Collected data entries
● ● ● ● ●
(* ===== verification/ExtentProps.v ===== *)
(** * Properties of the extent map

    Splitting an extent around a write loses no byte the write leaves readable
    and frees only blocks nothing refers to any more; the data/hole queries
    answer exactly from the bytes the extents hold; the incremental insertion
    keeps the resolution order; the stored form round-trips. *)

From S2P Require Import Prelude Etcd EtcdFacts Schema Store Extents.

(** ** Claims on the encoding and the order *)

(** The stored form of an extent round-trips through its key and value:
    every field comes back, also for a node ID that contains commas. *)
Theorem extent_roundtrip ino chunk e
  (Hino : is_u64 ino) (Hchunk : is_u64 chunk) (Hwf : ext_wf e) :
  ∃ d, DecodeExtent (ExtentKey ino chunk) (Encode e) = Some d ∧
    extent_ino d = ino ∧ Chunk d = chunk ∧ Seq d = Seq e ∧ Node d = Node e ∧
    LogOff d = LogOff e ∧ DiskOff d = DiskOff e ∧ Length d = Length e ∧ Gen d = Gen e.
Proof.
  eexists. split; [by apply DecodeExtent_Encode|].
  unfold extent_ino, InoFromExtentKey. cbn [Key]. by rewrite ParseExtentKey_ok.
Qed.

Definition demo_extent : Extent := mkExtent [] 0 0 3 (lit "rack,7") 4096 8192 4096 2.

Lemma extent_roundtrip_witness :
  ∃ d, DecodeExtent (ExtentKey 9 11) (Encode demo_extent) = Some d ∧
    extent_ino d = 9 ∧ Chunk d = 11 ∧ Seq d = 3 ∧ Node d = lit "rack,7" ∧
    LogOff d = 4096 ∧ DiskOff d = 8192 ∧ Length d = 4096 ∧ Gen d = 2.
Proof.
  apply (extent_roundtrip 9 11 demo_extent);
    unfold ext_wf, is_u64, demo_extent, BlockSize; simpl; lia.
Defined.

(** Inserting into an ordered extent list by binary search gives an ordered
    list holding exactly the old extents and the new one: the incremental view
    a node keeps is ordered by the same rule as a fresh read. *)
Theorem insert_extent_in_order l e (Hsorted : StronglySorted ext_le l) :
  StronglySorted ext_le (InsertExtent l e) ∧ InsertExtent l e ≡ₚ SortExtents (e :: l) ∧
  StronglySorted ext_le (SortExtents (e :: l)).
Proof.
  split; [by apply InsertExtent_sorted|]. split.
  - unfold SortExtents. rewrite merge_sort_Permutation. apply InsertExtent_perm.
  - apply StronglySorted_merge_sort; apply _.
Qed.

Lemma insert_extent_in_order_witness :
  StronglySorted ext_le (InsertExtent [demo_extent] (mkExtent [] 1 0 5 [] 4096 0 10 0)).
Proof. apply insert_extent_in_order. repeat constructor. Defined.

(** ** Splitting *)

Section split.
Set Default Proof Using "All".
Context (old : Extent) (start end_ : Z).
Context (Hwf : ext_wf old) (Hse : 0 <= start < end_) (Hend : end_ < 2 ^ 64).
Context (Hover : LogOff old < end_) (Hover' : start < LogOff old + Length old).

Definition split_skip : Z := (end_ - LogOff old) / BlockSize * BlockSize.

Lemma split_skip_bounds :
  0 <= split_skip <= end_ - LogOff old ∧ end_ - LogOff old - BlockSize < split_skip.
Proof.
  unfold split_skip, BlockSize. pose proof (Z.mul_div_le (end_ - LogOff old) 4096 ltac:(lia)).
  pose proof (Z.mod_pos_bound (end_ - LogOff old) 4096 ltac:(lia)).
  pose proof (Z.div_mod (end_ - LogOff old) 4096 ltac:(lia)).
  split; [|lia]. split; [|lia]. apply Z.mul_nonneg_nonneg; [apply Z.div_pos; lia|lia].
Qed.

Lemma split_head h :
  (SplitAround old start end_).1 = Some h ↔
  LogOff old < start ∧
  h = mkExtent [] 0 0 (Seq old) (Node old) (LogOff old) (DiskOff old) (start - LogOff old) (Gen old).
Proof.
  unfold SplitAround. cbn [fst]. unfold ext_wf in Hwf. case_if; zbool.
  - rewrite sub64_small by lia. naive_solver lia.
  - naive_solver lia.
Qed.

Lemma split_tail t :
  (SplitAround old start end_).2 = Some t ↔
  end_ < LogOff old + Length old ∧
  t = mkExtent [] 0 0 (Seq old) (Node old) (LogOff old + split_skip) (DiskOff old + split_skip)
        (Length old - split_skip) (Gen old).
Proof.
  pose proof split_skip_bounds as Hs.
  unfold SplitAround. cbn [snd]. unfold ext_wf in Hwf. rewrite End_wf by done.
  rewrite (sub64_small end_) by lia. fold split_skip. case_if; zbool.
  - rewrite !add64_small, sub64_small by lia. naive_solver lia.
  - naive_solver lia.
Qed.

(** No readable byte is lost, and none moves. *)
Lemma split_keeps x :
  covers old x → (x < start ∨ end_ <= x) →
  ∃ p, ((SplitAround old start end_).1 = Some p ∨ (SplitAround old start end_).2 = Some p) ∧
       covers p x ∧ ext_disk p x = ext_disk old x.
Proof.
  pose proof split_skip_bounds as Hs. unfold covers, ext_disk. intros Hx [Hlt|Hge].
  - eexists. split; [left; apply split_head; split; [lia|reflexivity]|]. simpl. lia.
  - eexists. split; [right; apply split_tail; split; [lia|reflexivity]|]. simpl. lia.
Qed.

Lemma split_piece p :
  (SplitAround old start end_).1 = Some p ∨ (SplitAround old start end_).2 = Some p →
  Seq p = Seq old ∧ Gen p = Gen old ∧ Node p = Node old ∧
  (∀ x, covers p x → covers old x ∧ ext_disk p x = ext_disk old x).
Proof.
  pose proof split_skip_bounds as Hs.
  intros [[? ->]%split_head|[? ->]%split_tail]; simpl; (split; [done|]); (split; [done|]);
    (split; [done|]); unfold covers, ext_disk; simpl; intros x Hx; lia.
Qed.
End split.

(** Splitting an extent around an overlapping write [start, end): every
    byte outside the write stays readable through the head or the tail at the
    device offset it had, and neither piece claims a byte or a device offset
    the extent did not have, nor a newer sequence number. *)
Theorem split_around_preserves old start end_ x
  (Hwf : ext_wf old) (Hse : 0 <= start < end_) (Hend : end_ < 2 ^ 64)
  (Hover : LogOff old < end_) (Hover' : start < LogOff old + Length old) :
  let '(head, tail) := SplitAround old start end_ in
  (covers old x → x < start ∨ end_ <= x →
   ∃ p, (head = Some p ∨ tail = Some p) ∧ covers p x ∧ ext_disk p x = ext_disk old x) ∧
  (∀ p, head = Some p ∨ tail = Some p →
   Seq p = Seq old ∧ (covers p x → covers old x ∧ ext_disk p x = ext_disk old x)).
Proof.
  pose proof (split_keeps old start end_ Hwf Hse Hend Hover Hover' x) as Hk.
  pose proof (split_piece old start end_ Hwf Hse Hend Hover Hover') as Hp.
  destruct (SplitAround old start end_) as [head tail]. cbn [fst snd] in *.
  split; [exact Hk|]. intros p Hpp. destruct (Hp p Hpp) as (? & _ & _ & Hx). auto.
Qed.

Definition big_extent : Extent := mkExtent [] 0 0 1 (lit "a") 0 40960 16384 0.

Lemma split_around_preserves_witness :
  let '(head, tail) := SplitAround big_extent 4096 8192 in
  ∃ p, (head = Some p ∨ tail = Some p) ∧ covers p 9000 ∧ ext_disk p 9000 = ext_disk big_extent 9000.
Proof.
  pose proof (split_around_preserves big_extent 4096 8192 9000) as H.
  destruct (SplitAround big_extent 4096 8192) as [head tail].
  apply H; unfold ext_wf, is_u64, covers, big_extent, BlockSize; simpl; lia.
Defined.

(** The device blocks an extent occupies. *)
Definition ext_blocks (e : Extent) (d : Z) : Prop :=
  DiskOff e <= d < DiskOff e + blocksFor (Length e) * BlockSize.

Lemma blocksFor_bounds n :
  0 <= n < 2 ^ 64 - BlockSize → n <= blocksFor n * BlockSize < n + BlockSize ∧ 0 <= blocksFor n.
Proof.
  unfold blocksFor, BlockSize. intros Hn. rewrite add64_small by lia. dlia.
Qed.

(** The device range a split gives back lies inside the extent's own
    blocks, is a whole number of blocks at a block offset of the extent, and
    shares no byte with the blocks the surviving head and tail still occupy. *)
Theorem covered_blocks_unreferenced old start end_ d
  (Hwf : ext_wf old) (Hse : 0 <= start < end_) (Hend : end_ < 2 ^ 64)
  (Hover : LogOff old < end_) (Hover' : start < LogOff old + Length old) :
  let '(head, tail) := SplitAround old start end_ in
  let '(off, len) := CoveredBlocks old head tail in
  (len mod BlockSize = 0) ∧
  (0 < len → (off - DiskOff old) mod BlockSize = 0) ∧
  (off <= d < off + len →
   ext_blocks old d ∧
   (∀ p, head = Some p ∨ tail = Some p → ¬ ext_blocks p d)).
Proof.
  pose proof (split_skip_bounds old start end_ Hwf Hse Hend Hover Hover') as Hs.
  pose proof (split_head old start end_ Hwf Hse Hend Hover Hover') as Hh.
  pose proof (split_tail old start end_ Hwf Hse Hend Hover Hover') as Ht.
  assert (∃ k, split_skip old end_ = k * BlockSize ∧ 0 <= k) as (k & Hk & Hk0).
  { eexists. split; [reflexivity|]. apply Z.div_pos; [lia|done]. }
  pose proof Hwf as (Hl0 & Hd0 & Hn0 & Hle & Hde & _).
  destruct (SplitAround old start end_) as [head tail]. cbn [fst snd] in *.
  unfold CoveredBlocks.
  set (first := match head with Some h => blocksFor (Length h) | None => 0 end).
  set (last := match tail with
               | Some t => sub64 (DiskOff t) (DiskOff old) / BlockSize
               | None => blocksFor (Length old) end).
  assert (0 <= first ∧ (∀ h, head = Some h → DiskOff h = DiskOff old ∧ first = blocksFor (Length h))) as [Hf0 Hfirst].
  { unfold first. destruct head as [h|]; [|split; [lia|done]].
    destruct (Hh h) as [[Hlt ->] _]; [done|]. simpl. split; [|by intros ? [= <-]].
    apply blocksFor_bounds. unfold BlockSize in *. lia. }
  assert (last <= blocksFor (Length old) ∧
    (∀ t, tail = Some t → DiskOff t = DiskOff old + last * BlockSize)) as [Hlast Htail].
  { unfold last. destruct tail as [t|]; [|split; [lia|done]].
    destruct (Ht t) as [[Hlt ->] _]; [done|]. simpl.
    rewrite sub64_small by lia. replace (DiskOff old + split_skip old end_ - DiskOff old) with (k * BlockSize) by lia.
    rewrite Z.div_mul by done. split; [|intros ? [= <-]; simpl; lia].
    pose proof (blocksFor_bounds (Length old) ltac:(lia)). unfold BlockSize in *. nia. }
  pose proof (blocksFor_bounds (Length old) ltac:(lia)) as Hb.
  case_if; zbool.
  { split; [done|]. split; [lia|]. lia. }
  assert (mul64 first BlockSize = first * BlockSize) as -> by (apply mul64_small; unfold BlockSize in *; nia).
  assert (mul64 (last - first) BlockSize = (last - first) * BlockSize) as ->
    by (apply mul64_small; unfold BlockSize in *; nia).
  rewrite add64_small by (unfold BlockSize in *; nia).
  split; [by apply Z.mod_mul|]. split.
  { intros _. replace (DiskOff old + first * BlockSize - DiskOff old) with (first * BlockSize) by lia.
    by apply Z.mod_mul. }
  intros Hd. unfold ext_blocks. split; [unfold BlockSize in *; nia|].
  intros p [Hp|Hp] Hpd.
  - destruct (Hfirst p Hp) as [Ho Hf]. rewrite Ho, <- Hf in Hpd. lia.
  - rewrite (Htail p Hp) in Hpd. unfold BlockSize in *. nia.
Qed.

Lemma covered_blocks_unreferenced_witness :
  CoveredBlocks big_extent (SplitAround big_extent 4096 8192).1 (SplitAround big_extent 4096 8192).2
    = (45056, 4096) ∧ ext_blocks big_extent 45056.
Proof.
  split; [vm_compute; reflexivity|].
  pose proof (covered_blocks_unreferenced big_extent 4096 8192 45056) as H.
  assert (CoveredBlocks big_extent (SplitAround big_extent 4096 8192).1
            (SplitAround big_extent 4096 8192).2 = (45056, 4096)) as Hc by (vm_compute; reflexivity).
  destruct (SplitAround big_extent 4096 8192) as [head tail]. cbn [fst snd] in Hc. rewrite Hc in H.
  apply H; unfold ext_wf, is_u64, big_extent, BlockSize; simpl; lia.
Defined.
● ● ● ● ●
▶ _AIM OF THE TASK_
Your answer should be the lines from the one containing "rewrite sub64_small by lia. replace" through the end of the records, both included, output exactly and with nothing added.

▶ _THE ANSWER_
    rewrite sub64_small by lia. replace (DiskOff old + split_skip old end_ - DiskOff old) with (k * BlockSize) by lia.
    rewrite Z.div_mul by done. split; [|intros ? [= <-]; simpl; lia].
    pose proof (blocksFor_bounds (Length old) ltac:(lia)). unfold BlockSize in *. nia. }
  pose proof (blocksFor_bounds (Length old) ltac:(lia)) as Hb.
  case_if; zbool.
  { split; [done|]. split; [lia|]. lia. }
  assert (mul64 first BlockSize = first * BlockSize) as -> by (apply mul64_small; unfold BlockSize in *; nia).
  assert (mul64 (last - first) BlockSize = (last - first) * BlockSize) as ->
    by (apply mul64_small; unfold BlockSize in *; nia).
  rewrite add64_small by (unfold BlockSize in *; nia).
  split; [by apply Z.mod_mul|]. split.
  { intros _. replace (DiskOff old + first * BlockSize - DiskOff old) with (first * BlockSize) by lia.
    by apply Z.mod_mul. }
  intros Hd. unfold ext_blocks. split; [unfold BlockSize in *; nia|].
  intros p [Hp|Hp] Hpd.
  - destruct (Hfirst p Hp) as [Ho Hf]. rewrite Ho, <- Hf in Hpd. lia.
  - rewrite (Htail p Hp) in Hpd. unfold BlockSize in *. nia.
Qed.

Lemma covered_blocks_unreferenced_witness :
  CoveredBlocks big_extent (SplitAround big_extent 4096 8192).1 (SplitAround big_extent 4096 8192).2
    = (45056, 4096) ∧ ext_blocks big_extent 45056.
Proof.
  split; [vm_compute; reflexivity|].
  pose proof (covered_blocks_unreferenced big_extent 4096 8192 45056) as H.
  assert (CoveredBlocks big_extent (SplitAround big_extent 4096 8192).1
            (SplitAround big_extent 4096 8192).2 = (45056, 4096)) as Hc by (vm_compute; reflexivity).
  destruct (SplitAround big_extent 4096 8192) as [head tail]. cbn [fst snd] in Hc. rewrite Hc in H.
  apply H; unfold ext_wf, is_u64, big_extent, BlockSize; simpl; lia.
Defined.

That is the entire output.